El libro `Paremos los vuelos. Las deportaciones de inmigrantes y el boicot a Air Europa´ forma parte de la Campaña estatal por el cierre de los CIE. Esta iniciativa, que aboga por el cierre de los Centros de Internamiento de Extranjeros, ha sumado a sus denuncias la puesta en marcha de estos vuelos de deportación. “Proponemos que se haga un boicot a las empresas Swift Air y Air Europa, de tal forma que la gente no compre sus billetes ni en estas compañías ni en el grupo Globalia, un conglomerado al que pertenece esta última y del que forman parte empresas como Viajes Ecuador o Travel Plan. Air Europa y Swift Air ganarán 24 millones de euros en estos dos años de contrato. Dentro de esta campaña hemos acudido a estas empresas y a los aeropuertos para repartir información sobre estos vuelos y hemos publicado este libro. A la hora de escribirlo nos hemos servido de testimonios de gente deportada que quiso colaborar con nosotros contándonos lo sucedido. También hemos usado documentos oficiales como el Informe de Defensor del Pueblo, que es un texto que mantiene una actitud condescendiente con los vuelos pero que ofrece algunos datos que contrarrestan el gran secretismo que hay sobre este tema”, explica Eduardo.

Eduardo Romero, que es uno de los escritores de esta obra, también es autor de libros como `A la vuelta de la esquina. Relatos de racismo y represión´, `Quién invade a quién. Del colonialismo al II Plan África´ o `Un deseo apasionado de trabajo más barato y servicial. Migraciones, fronteras y capitalismo´.

Todos ellos han sido publicados por la línea editorial del Local Cambalache, un espacio situado en la ciudad de Oviedo y del que él forma parte. Este local funciona como librería, acoge actividades de formación, dispone de un grupo de consumo ecológico que acaba de cumplir diez años y organiza charlas y presentaciones de libros.

La obra `Paremos los vuelos. Las deportaciones de inmigrantes y el boicot a Air Europa´, que puede descargarse gratuitamente en la página web del Local Cambalache o adquirirse por 10 euros el día de la presentación (también estará a la venta en la librería Sodepaz), ya se ha presentado en lugares como el CSA La Libre de Santander o El Patio Maravillas de Madrid.

Después de su presentación en Valladolid (que será este martes 24 de junio en el Salón de Grados de la Facultad de Derecho), sus autores seguirán dándolo a conocer en espacios como la Pantera Rossa de Zaragoza (25 de junio) o la Mostra del Llibre Anarquista de Barcelona (5 de julio).

Documentos adjuntos:

  1. Manolo Bistuer

    Lo que falta en el texto, sesgado hasta el paroxismo, es dejar claro que no se trata de “deportaciones”, en sentido técnico, sino de órdenes de expulsión individuales, dictadas de acuerdo con la normativa comunitaria, con todas las garantías de defensa, con asistnecia de abogado y control judicial.
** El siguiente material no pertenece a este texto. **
(* ===== verification/MemHeap.v ===== *)
(** The memory-heap allocator, src/memheap.c: blocks of one region with a header
    ([struct rt_memheap_item]) each, in a circular list by address and, while free, in a
    second circular list.

    The fields of the headers are maps from the address of the header: [mh_magic],
    [mh_pool], the pair [next]/[prev] and the pair [next_free]/[prev_free].  The header of
    the free list lies in the control block.  [mh_lock] is the value of the semaphore
    [lock]; when it is zero the caller waits, and [wait] is what happens until it runs
    again: the result of [rt_sem_take] and the heap it then finds.  There is one heap:
    [pool_ptr] of its headers is [mh_self]. *)
From S2P Require Import Prelude KState Object DList.
#[local] Open Scope Z_scope.

(** [struct rt_memheap] at address [mh_self], with the headers and the bytes of its region;
    [mh_errno] is the error number of the caller. *)
Record memheap := mk_memheap {
  mh_self : Z;
  mh_type : Z;
  mh_start : Z;
  mh_pool_size : Z;
  mh_available : Z;
  mh_max_used : Z;
  mh_block_list : Z;
  mh_free_list : Z;
  mh_lock : Z;
  mh_locked : bool;
  mh_errno : Z;
  mh_magic : Z -> Z;
  mh_pool : Z -> Z;
  mh_phys : nodes Z;
  mh_free : nodes Z;
  mh_data : Z -> Z
}.
Lemma neighbour_prev_first : l1 = [] -> prev h o = o + total l.
Proof using Hd.
  intros ->. destruct Hd as [_ Hl]. unfold l in *. cbn [app addrs total] in *. by destruct Hl as (_ & E & _).
Qed.
End neighbours.

(** ** Headers that come and go *)

Lemma addrs_split o l1 n u l2 k v w :
  addrs o (l1 ++ (k, v) :: (n - k, w) :: l2) = addrs o l1 ++ (o + total l1) :: (o + total l1 + k) :: addrs (o + total l1 + n) l2 /\
  addrs o (l1 ++ (n, u) :: l2) = addrs o l1 ++ (o + total l1) :: addrs (o + total l1 + n) l2.
Proof. rewrite !addrs_app. cbn [addrs]. split; [|done]. do 4 f_equal. lia. Qed.

(** A new header inside a block *)
Lemma phys_split h o l1 n u l2 k v w :
  wf (l1 ++ (n, u) :: l2) -> 0 < k < n ->
  dlist h (o + total (l1 ++ (n, u) :: l2)) (addrs o (l1 ++ (n, u) :: l2)) ->
  dlist (rt_list_insert_after (o + total l1) (o + total l1 + k) h) (o + total (l1 ++ (n, u) :: l2))
    (addrs o (l1 ++ (k, v) :: (n - k, w) :: l2)).
Proof.
  intros Hw Hk. destruct (addrs_split o l1 n u l2 k v w) as [-> E]. rewrite E.
  apply wf_app in Hw as [W1 [[Hn _] W2]%wf_cons].
  intros H. apply insert_mid_dlist; [done|]. rewrite total_app. cbn [total fst].
  pose proof (total_nonneg _ W1). pose proof (total_nonneg _ W2).
  rewrite not_elem_of_cons, not_elem_of_app, not_elem_of_cons. split_and!; [lia| |lia|].
  - intros Hin%addrs_range; [lia|done].
  - intros Hin%addrs_range; [lia|done].
Qed.

(** A header removed: two blocks become one. *)
Lemma phys_merge h o l1 n1 u1 n2 u2 l2 u E :
  dlist h E (addrs o (l1 ++ (n1, u1) :: (n2, u2) :: l2)) ->
  dlist (unlink (o + total l1 + n1) h) E (addrs o (l1 ++ (n1 + n2, u) :: l2)).
Proof.
  rewrite !addrs_app. cbn [addrs]. intros H.
  change (addrs o l1 ++ o + total l1 :: o + total l1 + n1 :: addrs (o + total l1 + n1 + n2) l2)
    with (addrs o l1 ++ [o + total l1] ++ o + total l1 + n1 :: addrs (o + total l1 + n1 + n2) l2) in H.
  rewrite app_assoc in H. apply unlink_dlist in H. rewrite <- app_assoc in H.
  by rewrite Z.add_assoc.
Qed.

(** * The steps *)

Lemma same_heap_refl s : same_heap s s.
Proof. by repeat split. Qed.

Section steps.
Implicit Types s : memheap.

Lemma unlink_free_wp i Q s :
  Q tt (set_mh_free (unlink i (mh_free s)) s) -> wp (unlink_free i) Q s.
Proof. intros HQ. unfold unlink_free, get_next_free, get_prev_free, put_prev_free, put_next_free. by repeat wp_step. Qed.

Lemma push_free_dlist (h : nodes Z) fl i l :
  dlist h fl l -> i ∉ fl :: l ->
  dlist (set_next fl i (set_prev (next (set_prev i fl (set_next i (next h fl) h)) fl) i
    (set_prev i fl (set_next i (next h fl) h)))) fl (i :: l).
Proof.
  intros H Hi. eapply dlist_ext; [by apply (insert_after_dlist h fl l i)|].
  assert (next h fl <> i) by (destruct (dlist_next _ _ _ H) as [Hn _]; set_solver).
  apply not_elem_of_cons in Hi as [Hi _].
  unfold rt_list_insert_after. split; intros z; ptr.
Qed.

Lemma push_free_wp fh i l Q s :
  mh_free_list s = fh -> dlist (mh_free s) (fh) l -> i ∉ fh :: l ->
  (forall h, dlist h (fh) (i :: l) -> Q tt (set_mh_free h s)) -> wp (push_free i) Q s.
Proof.
  intros <- H Hi HQ. unfold push_free, get_next_free, put_next_free, put_prev_free. repeat wp_step.
  apply HQ. by apply push_free_dlist.
Qed.

Lemma unlink_free_list_wp fh i l1 l2 Q s :
  dlist (mh_free s) (fh) (l1 ++ i :: l2) ->
  (forall h, dlist h (fh) (l1 ++ l2) -> Q tt (set_mh_free h s)) -> wp (unlink_free i) Q s.
Proof.
  intros H HQ. apply unlink_free_wp, HQ. by apply unlink_dlist.
Qed.

Lemma insert_next_same (h : nodes Z) x i :
  x <> i -> next h x <> i ->
  same_nodes (rt_list_insert_after x i h)
    (set_next x i (set_prev (next (set_next i (next (set_prev i x h) x) (set_prev i x h)) x) i
       (set_next i (next (set_prev i x h) x) (set_prev i x h)))).
Proof. intros H1 H2. unfold rt_list_insert_after. split; intros z; ptr. Qed.

Lemma insert_next_wp o x y l1 n u l2 k v w Q s :
  let l := l1 ++ (n, u) :: l2 in
  wf l -> 0 < k < n -> x = o + total l1 -> y = x + k -> dlist (mh_phys s) (o + total l) (addrs o l) ->
  (forall h, dlist h (o + total l) (addrs o (l1 ++ (k, v) :: (n - k, w) :: l2)) -> Q tt (set_mh_phys h s)) ->
  wp (insert_next x y) Q s.
Proof.
  intros l Hw Hk -> -> Hd HQ. destruct (neighbour_next _ _ _ _ _ _ Hd) as [En _].
  unfold insert_next, get_next, put_next, put_prev. repeat wp_step. apply HQ.
  eapply dlist_ext; [by apply (phys_split (mh_phys s) _ l1 n u l2 k v w)|].
  apply insert_next_same; rewrite ?En; lia.
Qed.

Lemma put_free_null_wp fh i l Q s :
  dlist (mh_free s) (fh) l -> i ∉ fh :: l ->
  (forall h, dlist h (fh) l -> Q tt (set_mh_free h s)) ->
  wp (put_next_free i 0;; put_prev_free i 0) Q s.
Proof.
  intros H Hi HQ. unfold put_next_free, put_prev_free. repeat wp_step. apply HQ. simpl.
  apply dlist_not_in; [|done]. by apply dlist_not_in.
Qed.

Lemma put_free_null_then_wp fh i l (m : P unit) Q s :
  dlist (mh_free s) (fh) l -> i ∉ fh :: l ->
  (forall h, dlist h (fh) l -> wp m Q (set_mh_free h s)) ->
  wp (put_next_free i 0;; put_prev_free i 0;; m) Q s.
Proof.
  intros H Hi HQ. unfold put_next_free, put_prev_free. do 4 wp_step. apply HQ. simpl.
  apply dlist_not_in; [|done]. by apply dlist_not_in.
Qed.

Lemma free_item_wp i Q s :
  Q tt (set_mh_pool (fupd i (mh_self s) (mh_pool s)) (set_mh_magic (fupd i (tag false) (mh_magic s)) s)) ->
  wp (free_item i) Q s.
Proof. intros HQ. unfold free_item, put_magic, put_pool. by repeat wp_step. Qed.

Lemma consume_wp d Q s : 0 <= d <= mh_available s -> mh_available s < 2 ^ 32 ->
  (forall m, Q tt (set_mh_max_used m (set_mh_available (mh_available s - d) s))) -> wp (consume d) Q s.
Proof.
  intros Hd Ha HQ. unfold consume. repeat wp_step. rewrite u32_id by (simpl in *; lia).
  case_match; [apply HQ|]. specialize (HQ (mh_max_used s)). by destruct s.
Qed.

Lemma give_back_wp d Q s : 0 <= mh_available s + d < 2 ^ 32 ->
  Q tt (set_mh_available (mh_available s + d) s) -> wp (give_back d) Q s.
Proof. intros Hd HQ. unfold give_back. wp_step. by rewrite u32_id. Qed.

(** ** The lock *)

(** The heap while the caller holds the lock. *)
Definition held s : memheap := if mh_locked s then s else set_mh_lock 0 s.

Lemma heap_lock_wp wait Q s : lock_ok s -> Q true (held s) -> wp (heap_lock wait) Q s.
Proof.
  intros Hl HQ. unfold heap_lock, lock_take, held in *. wp_step. wp_step. destruct (mh_locked s) eqn:E; [by wp_step|].
  destruct Hl as [?|El]; [congruence|]. do 3 wp_step. rewrite El. simpl. by repeat wp_step.
Qed.

Lemma heap_unlock_wp Q s : lock_ok s -> forall s1, mh_locked s1 = mh_locked s -> mh_lock s1 = mh_lock (held s) ->
  Q tt (set_mh_lock (mh_lock s) s1) -> wp heap_unlock Q s1.
Proof.
  intros Hl s1 E1 E2 HQ. unfold heap_unlock, held in *. wp_step. wp_step. rewrite E1.
  destruct (mh_locked s) eqn:E.
  - wp_step. rewrite <- E2 in HQ. by destruct s1.
  - destruct Hl as [?|El]; [congruence|]. wp_step. rewrite E2. simpl. by rewrite El in HQ.
Qed.

Lemma heap_rep_lock l fl s v : heap_rep l fl s -> heap_rep l fl (set_mh_lock v s).
Proof. by intros []; constructor. Qed.

Lemma heap_rep_held l fl s : heap_rep l fl s -> heap_rep l fl (held s).
Proof. intros H. unfold held. case_match; [done|by apply heap_rep_lock]. Qed.

Lemma held_start s : mh_start (held s) = mh_start s.
Proof. unfold held. by case_match. Qed.

Lemma held_release s : set_mh_lock (mh_lock s) (held s) = s.
Proof. unfold held. by destruct s as [? ? ? ? ? ? ? ? ? []]. Qed.

(** What is done under the lock leaves everything else as it is. *)
Lemma held_same s s1 : same_heap (held s) s1 ->
  mh_locked s1 = mh_locked s /\ mh_lock s1 = mh_lock (held s) /\ same_heap s (set_mh_lock (mh_lock s) s1).
Proof.
  intros (E1 & E2 & E3 & E4 & E5 & E6 & E7 & E8). rewrite E7. unfold same_heap. simpl.
  rewrite E1, E2, E3, E4, E5, E6, E8. unfold held. by case_match.
Qed.

(** ** Magic numbers *)

Lemma tags_update mg pl mg' pl' self o l1 mid0 l2 mid :
  wf (l1 ++ mid0 ++ l2) -> tags mg pl self o (l1 ++ mid0 ++ l2) ->
  total mid = total mid0 -> tags mg' pl' self (o + total l1) mid ->
  (forall a, ~ o + total l1 <= a < o + total l1 + total mid0 -> mg' a = mg a /\ pl' a = pl a) ->
  tags mg' pl' self o (l1 ++ mid ++ l2).
Proof.
  intros [W1 [Wm W2]%wf_app]%wf_app [T1 [_ T2]%tags_app]%tags_app Em Tm He. pose proof (total_nonneg _ Wm).
  rewrite !tags_app. split_and!; [|done|].
  - eapply tags_frame; [done| |exact T1]. intros a Ha. apply He. lia.
  - rewrite Em. eapply tags_frame; [done| |exact T2]. intros a Ha. apply He. lia.
Qed.

(** A step that replaces some blocks by others over the same bytes. *)
Lemma heap_rep_update l1 mid0 mid l2 fl fl' s s' :
  heap_rep (l1 ++ mid0 ++ l2) fl s -> wf mid -> total mid = total mid0 ->
  (mh_self s' = mh_self s /\ mh_type s' = mh_type s /\ mh_start s' = mh_start s /\
   mh_pool_size s' = mh_pool_size s /\ mh_free_list s' = mh_free_list s) ->
  dlist (mh_phys s') (mh_start s + total (l1 ++ mid0 ++ l2)) (addrs (mh_start s) (l1 ++ mid ++ l2)) ->
  tags (mh_magic s') (mh_pool s') (mh_self s) (mh_start s + total l1) mid ->
  (forall a, ~ mh_start s + total l1 <= a < mh_start s + total l1 + total mid0 ->
     mh_magic s' a = mh_magic s a /\ mh_pool s' a = mh_pool s a) ->
  dlist (mh_free s') (mh_free_list s) fl' ->
  mh_available s' = mh_available s - free_sum mid0 + free_sum mid ->
  heap_rep (l1 ++ mid ++ l2) fl' s'.
Proof.
  intros [] Wm Et (E1 & E2 & E3 & E4 & E5) Hp Ht Hm Hf Ha.
  assert (El : total (l1 ++ mid ++ l2) = total (l1 ++ mid0 ++ l2)) by (rewrite !total_app; lia).
  pose proof hr_wf0 as [W1 [Wm0 W2]%wf_app]%wf_app. pose proof (total_nonneg _ W2).
  constructor; rewrite ?E1, ?E2, ?E3, ?E4, ?E5, ?El; try done.
  - rewrite !wf_app. done.
  - by eapply tags_update.
  - destruct (Hm (mh_start s + total (l1 ++ mid0 ++ l2))) as [-> _]; [rewrite !total_app; lia|done].
  - rewrite Ha, hr_avail0, !free_sum_app. lia.
Qed.
End steps.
Otra cosa es que se proponga directamente que España renuncie a controlar la estancia de extranjeros en su territorio, pero lo cierto es que no existe ningún Estado que haga tal cosa.

  2. Hay cosas, conductas, actividades, acuerdos… legales o ilegales, legítimos o ilegítimos, morales o amorales o inmorales, éticos o antiéticos, estéticos o antiestéticos… ¿Cómo se llega a esos acuerdos? Hay contratas y subcontratas, acuerdos y negocios… Pero sobre todo hay POLÍTICA, que es el arte de manejar la cosa pública. Este libro incide en un aspecto y habrá que leerlo, está claro, y eso pienso hacer antes de entrar a valorar una noticia que, ante todo, es noticia, sí, de un libro que parece que parece que mete el dedo en algún ojo… sí.